(** The order of the printed identifiers is the order of the keys. *)
Lemma SCompare_String i j : valid_id i -> valid_id j ->
  SCompare (ID_String i) (ID_String j) = Compare (id_key i) (id_key j).
Proof.
  intros [Hpi Hli Hbi] [Hpj Hlj Hbj]. unfold ID_String, SCompare, Prefix. rewrite !bytes_app.
  destruct i as [p h], j as [q k]; unfold idLen in *; cbn [id_prefix id_data] in *.
  assert (h <> []) as Hh by (intros ->; cbn in Hli; lia).
  assert (k <> []) as Hk by (intros ->; cbn in Hlj; lia).
  destruct (hex_head_below h Hh Hbi) as (c & t & Hc & Hc'), (hex_head_below k Hk Hbj) as (d & u & Hd & Hd').
  pose proof (SCompare_hex h k Hbi Hbj) as Hhk. unfold SCompare in Hhk.
  unfold id_key, contentIDToBytes. cbn [app Compare id_prefix id_data].
  destruct Hpi as [->|Hpi], Hpj as [->|Hpj];
    rewrite ?prefixStrings_0, ?prefixStrings_letter by done; cbn [bytes app];
    rewrite ?code_chr by lia; cbn [Compare].
  - rewrite Z.ltb_irrefl. done.
  - rewrite Hc. cbn [Compare]. by rewrite !(proj2 (Z.ltb_lt _ _)) by lia.
  - rewrite Hd. cbn [Compare]. rewrite !(proj2 (Z.ltb_ge p _)), !(proj2 (Z.ltb_lt _ p)) by lia. done.
  - destruct (p <? q); [done|]. destruct (q <? p); [done|]. done.
Qed.

Lemma less_String i j : valid_id i -> valid_id j -> less i j = slt (ID_String i) (ID_String j).
Proof.
  intros Hi Hj. rewrite slt_SCompare, SCompare_String, less_key by eauto with warphold. done.
Qed.

Lemma ID_String_inj i j : valid_id i -> valid_id j -> ID_String i = ID_String j -> i = j.
Proof.
  intros Hi Hj He. apply (inj id_key), Compare_eq. rewrite <- SCompare_String, He by done. apply Compare_refl.
Qed.

Lemma less_irrefl i : less i i = false.
Proof. unfold less. by rewrite Z.eqb_refl, Compare_refl. Qed.

Lemma less_trans i j k : valid_id i -> valid_id j -> valid_id k ->
  less i j = true -> less j k = true -> less i k = true.
Proof. intros Hi Hj Hk. rewrite !less_String by done. apply slt_trans. Qed.

Lemma less_total i j : valid_id i -> valid_id j -> less i j = true \/ i = j \/ less j i = true.
Proof.
  intros Hi Hj. rewrite !less_String by done.
  destruct (slt_total (ID_String i) (ID_String j)) as [?|[?|?]]; auto using ID_String_inj.
Qed.

(** ** Ranges of identifiers *)

Lemma comparePrefix_spec i p : valid_id i -> comparePrefix i p = SCompare (ID_String i) p.
Proof.
  intros Hi. destruct p as [|c p]; [|done]. cbn [comparePrefix].
  rewrite bool_decide_eq_false_2 by by apply valid_not_empty.
  destruct Hi as [_ Hl Hb]. unfold SCompare, ID_String. rewrite bytes_app. unfold idLen in Hl.
  destruct (hex_head_below (id_data i)) as (c & t & -> & _); [intros E; rewrite E in Hl; cbn in Hl; lia|done|].
  by destruct (bytes (Prefix i)).
Qed.

(** Identifiers print with digits and lower-case letters. *)
Lemma ID_String_letters i : valid_id i -> Forall (fun b => b < 123) (bytes (ID_String i)).
Proof.
  intros [Hp _ Hb]. unfold ID_String, Prefix. rewrite bytes_app. apply Forall_app. split.
  - destruct Hp as [->|Hp]; [by rewrite prefixStrings_0; constructor|].
    rewrite prefixStrings_letter by done. cbn [bytes]. rewrite code_chr by lia. repeat constructor. lia.
  - rewrite bytes_hex. induction Hb as [|x l Hx _ IH]; cbn [mbind list_bind]; [constructor|].
    apply Forall_app. split; [|done]. unfold hex_codes, hexdigit.
    repeat constructor; case_match; rewrite code_chr; lia_div.
Qed.
Lemma format_read x : x = fi ->
  (if slen (v2_formats ib) <=? x then mkFormatInfo invalidCompressionHeaderID invalidFormatVersion invalidEncryptionKeyID
   else default (mkFormatInfo 0 0 0) (v2_formats ib !! Z.to_nat x)) = indexV2FormatInfoFromInfo it.
Proof.
  intros ->. pose proof (lookup_lt_Some _ _ _ Hformats). unfold slen.
  rewrite (proj2 (Z.leb_gt _ _)), Hformats by lia. done.
Qed.

(** The optional bytes: however many are kept, the dropped ones being zero. *)
Abbreviation tl := ([fi; byte (Z.shiftr pi 16); high]).

Section Optional.
Context (n : nat) (Hn : (n <= 3)%nat) (Hz : forallb (Z.eqb 0) (drop n tl) = true).

Ltac kept := assert (n = 0 \/ n = 1 \/ n = 2 \/ n = 3)%nat as [-> | [-> | [-> | ->]]] by lia;
  cbn [take drop forallb] in *; bool_to_prop.

Lemma kept_format : (if 16 <? 16 + Z.of_nat n then byte_at (take n tl) 0 else 0) = fi.
Proof. kept; done. Qed.

Lemma kept_pack :
  (if 17 <? 16 + Z.of_nat n then Z.lor (pi `mod` 2 ^ 16) (Z.shiftl (byte_at (take n tl) 1) 16) else pi `mod` 2 ^ 16) = pi.
Proof.
  kept.
  1,2: change (17 <? _) with false; cbv iota; unfold byte in *; rewrite Z.shiftr_div_pow2 in * by lia; lia_div.
  all: change (17 <? _) with true; cbv iota; change (byte_at _ 1) with (byte (Z.shiftr pi 16));
    rewrite Z.lor_comm; shifts; unfold byte; rewrite (lor_add _ _ 16); try lia_div; divides.
Qed.

Lemma kept_high :
  (if 18 <? 16 + Z.of_nat n then Z.lor (OriginalLength it `mod` 2 ^ 24) (Z.shiftl (Z.shiftr (byte_at (take n tl) 2) 4) 24)
   else OriginalLength it `mod` 2 ^ 24) = OriginalLength it
  /\ (if 18 <? 16 + Z.of_nat n then Z.lor (PackedLength it `mod` 2 ^ 24) (Z.shiftl (Z.land (byte_at (take n tl) 2) 15) 24)
      else PackedLength it `mod` 2 ^ 24) = PackedLength it.
Proof.
  destruct Hst. destruct (high_bits (PackedLength it) (OriginalLength it)) as (Hh & Hh4 & HhF); [lia..|]. kept.
  1,2,3: change (18 <? _) with false; cbv iota; lia_div.
  change (18 <? _) with true; cbv iota. change (byte_at _ 2) with high.
  rewrite Hh4, HhF, !add_high by lia_div. lia_div.
Qed.
End Optional.

(** An entry whose dropped bytes are zero decodes to what was stored, at every size. *)
Lemma entry_decodes es :
  16 <= es <= 19 -> forallb (Z.eqb 0) (drop (Z.to_nat es) (entry_buf b it)) = true ->
  entryToInfoStructV2 ib (ContentID it) (take (Z.to_nat es) (entry_buf b it)) = Ok it.
Proof.
  intros Hes. rewrite entry_buf_eq. set (n := Z.to_nat (es - 16)).
  replace (Z.to_nat es) with (length entry_head + n)%nat by (unfold n; cbn; lia).
  rewrite take_app_add, drop_app_add. intros Hz.
  destruct (head_fields (take n tl)) as (H1 & H2 & H3 & H4 & H5 & H6 & H7).
  assert (slen (take n tl) = Z.of_nat n) as Hsl.
  { unfold slen. rewrite length_take. unfold n. cbn [length]. lia. }
  assert (n <= 3)%nat as Hn by lia. clearbody n. destruct (kept_high n Hn Hz) as [Ho Hp].
  unfold entryToInfoStructV2, formatIDIndex. rewrite H1, H2, H3, H4, H5, H6, H7, Hbase', Z.add_0_r, Hsl.
  rewrite (proj2 (Z.ltb_ge _ _)) by (unfold v2EntryMinLength; lia).
  change (byte_at (entry_head ++ take n tl) 16) with (byte_at (take n tl) 0).
  change (byte_at (entry_head ++ take n tl) 17) with (byte_at (take n tl) 1).
  change (byte_at (entry_head ++ take n tl) 18) with (byte_at (take n tl) 2).
  unfold v2EntryOffsetFormatID, v2EntryOffsetExtendedPackBlobID, v2EntryOffsetHighLengthBits.
  rewrite kept_format, format_read, kept_pack, pack_read, Ho, Hp by done. by destruct it.
Qed.
End EntryV2.

(** ** The writer's decisions *)

Lemma max_lengths l it : it ∈ l ->
  PackedLength it <= (maxContentLengths l).1.1 /\ OriginalLength it <= (maxContentLengths l).1.2
  /\ PackOffset it <= (maxContentLengths l).2.
Proof.
  unfold maxContentLengths. intros Hin. induction l as [|x l IH] using rev_ind; [by apply not_elem_of_nil in Hin|].
  rewrite foldl_snoc. destruct (foldl _ (0, 0, 0) l) as [[p o] f]. cbn [fst snd] in *.
  apply elem_of_app in Hin as [Hin|Hx%list_elem_of_singleton]; [specialize (IH Hin); lia|subst; lia].
Qed.

(** What a builder that was accepted knows of its contents. *)
Record builder_plan (l : list Info) (b : indexBuilderV2) : Prop := {
  bp_formats : b2_uniqueFormatInfo2Index b = buildUniqueFormatToIndexMap l;
  bp_packs : b2_packID2Index b = buildPackIDToIndexMap l;
  bp_count : b2_entryCount b = slen l;
  bp_base : b2_baseTimestamp b = 0;
  bp_key : b2_keyLength b = match l with [] => -1 | it :: _ => slen (id_key (ContentID it)) end;
  bp_size : 16 <= b2_entrySize b <= 19;
  bp_nformats : Z.of_nat (size (buildUniqueFormatToIndexMap l)) <= 255;
  bp_npacks : Z.of_nat (size (buildPackIDToIndexMap l)) <= 2 ^ 24;
  bp_limits : forall it, it ∈ l -> PackedLength it < 2 ^ 28 /\ OriginalLength it < 2 ^ 28 /\ PackOffset it < 2 ^ 30;
  bp_one_format : b2_entrySize b < 17 -> Z.of_nat (size (buildUniqueFormatToIndexMap l)) <= 1;
  bp_short_packs : b2_entrySize b < 18 -> Z.of_nat (size (buildPackIDToIndexMap l)) <= 2 ^ 16;
  bp_short_lengths : b2_entrySize b < 19 -> forall it, it ∈ l -> PackedLength it < 2 ^ 24 /\ OriginalLength it < 2 ^ 24
}.

Lemma newIndexBuilderV2_plan l b : newIndexBuilderV2 l = Ok b -> builder_plan l b /\ b2_packBlobIDOffsets b = ∅.
Proof.
  unfold newIndexBuilderV2, v2MaxFormatCount, invalidFormatVersion, v2MaxUniquePackIDCount, v2MaxShortPackIDCount,
    v2MaxContentLength, v2MaxShortContentLength, v2MaxPackOffset, v2EntryOffsetFormatID,
    v2EntryOffsetExtendedPackBlobID, v2EntryOffsetHighLengthBits, v2EntryMaxLength.
  change (Z.shiftl 1 24) with (2 ^ 24). change (Z.shiftl 1 16) with (2 ^ 16). change (Z.shiftl 1 28) with (2 ^ 28).
  change (Z.shiftl 1 30) with (2 ^ 30). pose proof (max_lengths l) as Hmax.
  destruct (maxContentLengths l) as [[p o] f]. cbn [fst snd] in Hmax.
  destruct (Z.ltb_spec 0xFF (Z.of_nat (size (buildUniqueFormatToIndexMap l)))); [done|].
  destruct (Z.ltb_spec (2 ^ 24) (Z.of_nat (size (buildPackIDToIndexMap l)))); [done|].
  destruct ((2 ^ 28 <=? p) || (2 ^ 28 <=? o)) eqn:E28; [done|].
  destruct (Z.leb_spec (2 ^ 30) f); [done|]. intros [= <-]. bool_to_prop.
  split; [|done].
  split; cbn [b2_uniqueFormatInfo2Index b2_packID2Index b2_entryCount b2_baseTimestamp b2_keyLength b2_entrySize];
    try done; try lia.
  - split_ifs; lia.
  - intros it Hin. specialize (Hmax it Hin). lia.
  - destruct (Z.ltb_spec 1 (Z.of_nat (size (buildUniqueFormatToIndexMap l)))); [|done]. split_ifs; lia.
  - destruct (Z.ltb_spec (2 ^ 16) (Z.of_nat (size (buildPackIDToIndexMap l)))); [|done]. split_ifs; lia.
  - destruct ((2 ^ 24 <=? p) || (2 ^ 24 <=? o)) eqn:E24; [split_ifs; lia|]. bool_to_prop.
    intros _ it Hin. specialize (Hmax it Hin). lia.
Qed.

(** ** The layout of the file *)

Definition v2_row (b : indexBuilderV2) (it : Info) : ID * list Z :=
  (ContentID it, take (Z.to_nat (b2_entrySize b)) (entry_buf b it)).

Definition v2_header (b : indexBuilderV2) : list Z :=
  [Version2; byte (b2_keyLength b)] ++ PutUint16 (uint16 (b2_entrySize b))
  ++ PutUint32 (uint32 (b2_entryCount b)) ++ PutUint32 (uint32 (Z.of_nat (size (b2_packID2Index b))))
  ++ [byte (Z.of_nat (size (b2_uniqueFormatInfo2Index b)))] ++ PutUint32 (uint32 (b2_baseTimestamp b)).

Definition v2_packs (b : indexBuilderV2) : list (list Z) :=
  writePackIDEntry b <$> reverse_index "" (b2_packID2Index b).
Definition v2_format_infos (b : indexBuilderV2) : list (list Z) :=
  writeFormatInfoEntry <$> reverse_index (mkFormatInfo 0 0 0) (b2_uniqueFormatInfo2Index b).

(** What [buildV2] wrote, when it did. *)
Record v2_written (l : list Info) (b : indexBuilderV2) (d : list Z) : Prop := {
  vw_plan : builder_plan l b;
  vw_offsets : b2_packBlobIDOffsets b = (extra_data l).1;
  vw_extra : b2_extraDataOffset b = (v2IndexHeaderSize + b2_entryCount b * (b2_keyLength b + b2_entrySize b)
     + Z.of_nat (size (b2_packID2Index b)) * v2PackInfoSize
     + Z.of_nat (size (b2_uniqueFormatInfo2Index b)) * v2FormatInfoSize) `mod` 2 ^ 32;
  vw_key : 1 < b2_keyLength b;
  vw_keys : forall it, it ∈ l -> slen (id_key (ContentID it)) = b2_keyLength b;
  vw_zero : forall it, it ∈ l -> forallb (Z.eqb 0) (drop (Z.to_nat (b2_entrySize b)) (entry_buf b it)) = true;
  vw_data : d = v2_header b ++ concat (row_bytes <$> (v2_row b <$> l)) ++ concat (v2_packs b)
                ++ concat (v2_format_infos b) ++ (extra_data l).2
}.

Lemma prepareExtraDataV2_eq b l : b2_packBlobIDOffsets b = ∅ ->
  prepareExtraDataV2 b l
  = (mkBuilderV2 (extra_data l).1 (b2_entryCount b) (b2_keyLength b) (b2_entrySize b)
       ((v2IndexHeaderSize + b2_entryCount b * (b2_keyLength b + b2_entrySize b)
         + Z.of_nat (size (b2_packID2Index b)) * v2PackInfoSize
         + Z.of_nat (size (b2_uniqueFormatInfo2Index b)) * v2FormatInfoSize) `mod` 2 ^ 32)
       (b2_uniqueFormatInfo2Index b) (b2_packID2Index b) (b2_baseTimestamp b), (extra_data l).2).
Proof.
  intros Ho. unfold prepareExtraDataV2, extra_data. rewrite Ho. destruct (foldl extra_step (∅, []) l) as [offs extra].
  cbn [fst snd]. unfold uint32. rewrite !Zplus_mod_idemp_r, !Zplus_mod_idemp_l. rewrite <- !Z.add_assoc. by rewrite !Zplus_mod_idemp_l, <- !Z.add_assoc.
Qed.
(* ===== verification/IndexBuild.v ===== *)
(** * Building, opening and merging indexes

    [repo/content/index]: [index.go] ([Open]), [index_builder.go],
    [one_use_index_builder.go] and [merged.go].  A builder keeps one entry per
    content, sorts them by buckets and writes them in shards; the reader merges
    any number of indexes and answers with the greatest entry.  The interface
    [Index] is a class, as it is a Go interface, with its laws beside it. *)

From S2P Require Import Prelude GoStrings GoText IndexID IndexTable IndexV1 IndexV2 IndexV2Facts.
Open Scope go_scope.

(** ** The interface *)

Class Index (X : Type) := {
  ApproximateCount : X -> Z;
  GetInfo : X -> ID -> result index_error (option Info) * X;
  Iterate : forall {S E : Type}, X -> IDRange -> callback S E -> S -> result (iter_error E) unit * X * S
}.

(** An index holds a list of entries when lookups and iterations are those of
    the list, and it still does after them: reading changes only memories. *)
Class IndexLaws (X : Type) `{Index X} := {
  holds : X -> list Info -> Z -> Prop;
  holds_list x l k : holds x l k -> index_list l k;
  GetInfo_law x l k i : holds x l k -> valid_id i -> slen (id_key i) = k ->
    exists x', GetInfo x i = (Ok (find_info l i), x') /\ holds x' l k;
  Iterate_law {S E} x l k r (cb : callback S E) s : holds x l k ->
    exists x', holds x' l k /\ Iterate x r cb s
      = let y := feed cb (filter (fun it => IDRange_Contains r (ContentID it) = true) l) s in (y.1, x', y.2)
}.

(** ** The two formats behind the interface *)

Inductive pack_index := IndexOfV1 (b : indexV1) | IndexOfV2 (b : indexV2).

#[export] Instance pack_index_Index : Index pack_index := {|
  ApproximateCount x :=
    match x with IndexOfV1 b => ApproximateCountV1 b | IndexOfV2 b => ApproximateCountV2 b end;
  GetInfo x i :=
    match x with
    | IndexOfV1 b => let '(r, b) := GetInfoV1 b i in (r, IndexOfV1 b)
    | IndexOfV2 b => (GetInfoV2 b i, IndexOfV2 b)
    end;
  Iterate _ _ x r cb s :=
    match x with
    | IndexOfV1 b => let '(res, b, s) := IterateV1 b r cb s in (res, IndexOfV1 b, s)
    | IndexOfV2 b => let '(res, s) := IterateV2 b r cb s in (res, IndexOfV2 b, s)
    end
|}.

(** [Open]; [overhead] is what [v1PerContentOverhead] returns. *)
Definition Open (data : list Z) (overhead : Z) : result index_error pack_index :=
  let! h := v1ReadHeader data in
  if v1_version h =? Version1 then Ok (IndexOfV1 (openV1PackIndex h data (uint32 overhead)))
  else if v1_version h =? Version2 then let! b := openV2PackIndex data in Ok (IndexOfV2 b)
  else Err ErrInvalidVersion.

(** ** [Builder] *)

Abbreviation Builder := (gmap ID Info).
(* ===== verification/ObjRoundTrip.v ===== *)
(** * Objects read back

    The theorems about package [repo/object]: what is written in any pieces,
    with any options and any scheduling of the asynchronous writes, is what is
    read; a reader is a file of those bytes; a concatenation reads as its
    parts one after the other. *)

From S2P Require Import Prelude GoStrings GoText IndexID IndexTable Splitter Json ObjID ObjReader ObjWriter.
Open Scope go_scope.

(** ** A use of the object manager *)

Section Using.
Context {S : Type} `{ContentManager S} `{Compression} `{RollingHashes}.

(** The caller writes piece after piece and may ignore errors. *)
Fixpoint run_writes (sched : schedule) (w : objectWriter) (s : S) (pieces : list (list Z)) : objectWriter * S * schedule :=
  match pieces with
  | [] => (w, s, sched)
  | p :: pieces =>
      let '(_, w, s, sched) := writer_Write sched w s p in
      run_writes sched w s pieces
  end.

(** [NewWriter] on a writer from the pool, the writes and [Result]. *)
Definition write_object (newDefaultSplitter : anySplitter) (pooled : objectWriter) (opt : WriterOptions) (sched : schedule) (s : S)
  (pieces : list (list Z)) : result object_error ObjectID.ID * S :=
  let '(w, s, sched) := run_writes sched (NewWriter newDefaultSplitter pooled opt) s pieces in
  let '(r, _, s) := writer_Result newDefaultSplitter sched w s in
  (r, s).

(** Several objects, one after the other; the first error ends it. *)
Fixpoint write_objects (newDefaultSplitter : anySplitter) (jobs : list (WriterOptions * schedule * list (list Z))) (s : S)
  : result object_error (list ObjectID.ID) * S :=
  match jobs with
  | [] => (Ok [], s)
  | (opt, sched, pieces) :: jobs =>
      match write_object newDefaultSplitter new_objectWriter opt sched s pieces with
      | (Err e, s) => (Err e, s)
      | (Ok oid, s) =>
          match write_objects newDefaultSplitter jobs s with
          | (Ok oids, s) => (Ok (oid :: oids), s)
          | res => res
          end
      end
  end.

Definition job_bytes (j : WriterOptions * schedule * list (list Z)) : list Z := concat (snd j).

Inductive reader_op := OpRead (n : Z) | OpSeek (offset whence : Z).
Inductive reader_answer := ARead (b : result object_error (list Z)) | ASeek (a : result object_error Z).

(** Operations on a reader, and on a [bytes.Reader] of [data]. *)
Fixpoint run_reader (openChunk : IndirectObjectEntry -> result object_error (list Z)) (r : reader) (ops : list reader_op) : list reader_answer :=
  match ops with
  | [] => []
  | OpRead n :: ops => let '(b, r) := Read openChunk r n in ARead b :: run_reader openChunk r ops
  | OpSeek o wh :: ops => let '(a, r) := Seek openChunk r o wh in ASeek a :: run_reader openChunk r ops
  end.

Fixpoint run_file (data : list Z) (pos : Z) (ops : list reader_op) : list reader_answer :=
  match ops with
  | [] => []
  | OpRead n :: ops => let '(b, pos) := data_Read data pos n in ARead b :: run_file data pos ops
  | OpSeek o wh :: ops => let '(a, pos) := data_Seek data pos o wh in ASeek a :: run_file data pos ops
  end.

Definition op_ok (op : reader_op) : bool :=
  match op with OpRead n => 0 <? n | OpSeek _ whence => between 0 2 whence end.
End Using.
(* ===== verification/PackFormat.v ===== *)
(** * What a pack ends with

    [repo/content/content_index_recovery.go] and the reading side in
    [committed_read_manager.go]: after its contents and padding a pack holds an
    encrypted index of them and a postamble that says where, so that the entries
    can be recovered from the pack alone. *)

From S2P Require Import Prelude GoStrings GoText IndexID IndexTable IndexV1 IndexV2 IndexBuild IndexMergedFacts IndexRoundTrip Gather.
From Stdlib Require Import Sorting.Sorted.
Open Scope go_scope.

(** ** [encoding/binary]: variable-length integers *)

Definition MaxVarintLen64 : Z := 10.

Fixpoint put_uvarint (fuel : nat) (x : Z) : list Z :=
  match fuel with
  | O => []
  | S fuel => if 0x80 <=? x then byte (Z.lor (byte x) 0x80) :: put_uvarint fuel (Z.shiftr x 7) else [byte x]
  end.

Definition PutUvarint (x : Z) : list Z := put_uvarint 10 x.

(** The value and the number of bytes read: zero when there are too few, negative
    when the value is too large. *)
Fixpoint uvarint_loop (buf : list Z) (i x s : Z) : Z * Z :=
  match buf with
  | [] => (0, 0)
  | b :: buf =>
      if i =? MaxVarintLen64 then (0, - (i + 1))
      else if b <? 0x80 then
        if (i =? MaxVarintLen64 - 1) && (1 <? b) then (0, - (i + 1))
        else (Z.lor x (uint64 (Z.shiftl b s)), i + 1)
      else uvarint_loop buf (i + 1) (Z.lor x (uint64 (Z.shiftl (Z.land b 0x7f) s))) (s + 7)
  end.

Definition Uvarint (buf : list Z) : Z * Z := uvarint_loop buf 0 0 0.

(** ** [hash/crc32] *)

Definition crc_bit (c : Z) : Z := if Z.odd c then Z.lxor (Z.shiftr c 1) 0xEDB88320 else Z.shiftr c 1.
Definition crc_byte (c b : Z) : Z := Nat.iter 8 crc_bit (Z.lxor c (byte b)).
Definition ChecksumIEEE (d : list Z) : Z := Z.lxor (foldl crc_byte 0xFFFFFFFF d) 0xFFFFFFFF.

(** ** Hashing and encryption

    The algorithms are third-party code; an encryption draws a nonce. *)
Class Crypter := {
  HashFunc : list Z -> list Z;
  Encrypt : list Z -> list Z -> list Z -> option (list Z);   (* nonce, data, IV *)
  Decrypt : list Z -> list Z -> option (list Z);
  Overhead : Z
}.

Class CrypterLaws `{Crypter} : Prop := {
  decrypt_encrypt nonce d iv e : Encrypt nonce d iv = Some e -> Decrypt e iv = Some d;
  encrypt_size nonce d iv e : Encrypt nonce d iv = Some e -> slen d <= slen e;
  hash_size d : 16 <= slen (HashFunc d) <= MaxHashSize;
  hash_bytes d : Forall (fun b => 0 <= b < 256) (HashFunc d)
}.

Inductive pack_error := PkPostambleTooLong | PkEncrypt | PkIndex (e : index_error) | PkBlob | PkNoPostamble | PkShort | PkBadSection | PkDecrypt.

(** ** The postamble *)

Record packContentPostamble := mkPostamble { localIndexIV : list Z; localIndexOffset : Z; localIndexLength : Z }.

Definition toBytes (p : packContentPostamble) : result pack_error (list Z) :=
  let payload := PutUvarint 1 ++ PutUvarint (slen (localIndexIV p)) ++ localIndexIV p
                 ++ PutUvarint (localIndexOffset p) ++ PutUvarint (localIndexLength p) in
  let buf := payload ++ PutUint32 (ChecksumIEEE payload) in
  let n := slen buf in
  if 255 <? n then Err PkPostambleTooLong else Ok (buf ++ [byte n]).

Definition decodePostamble (payload : list Z) : option packContentPostamble :=
  let '(flags, n) := Uvarint payload in
  if (n <=? 0) || negb (flags =? 1) then None
  else
    let payload := drop (Z.to_nat n) payload in
    let '(ivLength, n) := Uvarint payload in
    if n <=? 0 then None
    else
      let payload := drop (Z.to_nat n) payload in
      if slen payload <? ivLength then None
      else
        let iv := take (Z.to_nat ivLength) payload in
        let payload := drop (Z.to_nat ivLength) payload in
        let '(off, n) := Uvarint payload in
        if n <=? 0 then None
        else
          let payload := drop (Z.to_nat n) payload in
          let '(length, n) := Uvarint payload in
          if n <=? 0 then None else Some (mkPostamble iv (uint32 off) (uint32 length)).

══════

Exercise directions: Give back the records above exactly, limited to the lines between the one holding "read; a reader" and the one holding "pieces) :: jobs =>", inclusive.

Finished task:
    read; a reader is a file of those bytes; a concatenation reads as its
    parts one after the other. *)

From S2P Require Import Prelude GoStrings GoText IndexID IndexTable Splitter Json ObjID ObjReader ObjWriter.
Open Scope go_scope.

(** ** A use of the object manager *)

Section Using.
Context {S : Type} `{ContentManager S} `{Compression} `{RollingHashes}.

(** The caller writes piece after piece and may ignore errors. *)
Fixpoint run_writes (sched : schedule) (w : objectWriter) (s : S) (pieces : list (list Z)) : objectWriter * S * schedule :=
  match pieces with
  | [] => (w, s, sched)
  | p :: pieces =>
      let '(_, w, s, sched) := writer_Write sched w s p in
      run_writes sched w s pieces
  end.

(** [NewWriter] on a writer from the pool, the writes and [Result]. *)
Definition write_object (newDefaultSplitter : anySplitter) (pooled : objectWriter) (opt : WriterOptions) (sched : schedule) (s : S)
  (pieces : list (list Z)) : result object_error ObjectID.ID * S :=
  let '(w, s, sched) := run_writes sched (NewWriter newDefaultSplitter pooled opt) s pieces in
  let '(r, _, s) := writer_Result newDefaultSplitter sched w s in
  (r, s).

(** Several objects, one after the other; the first error ends it. *)
Fixpoint write_objects (newDefaultSplitter : anySplitter) (jobs : list (WriterOptions * schedule * list (list Z))) (s : S)
  : result object_error (list ObjectID.ID) * S :=
  match jobs with
  | [] => (Ok [], s)
  | (opt, sched, pieces) :: jobs =>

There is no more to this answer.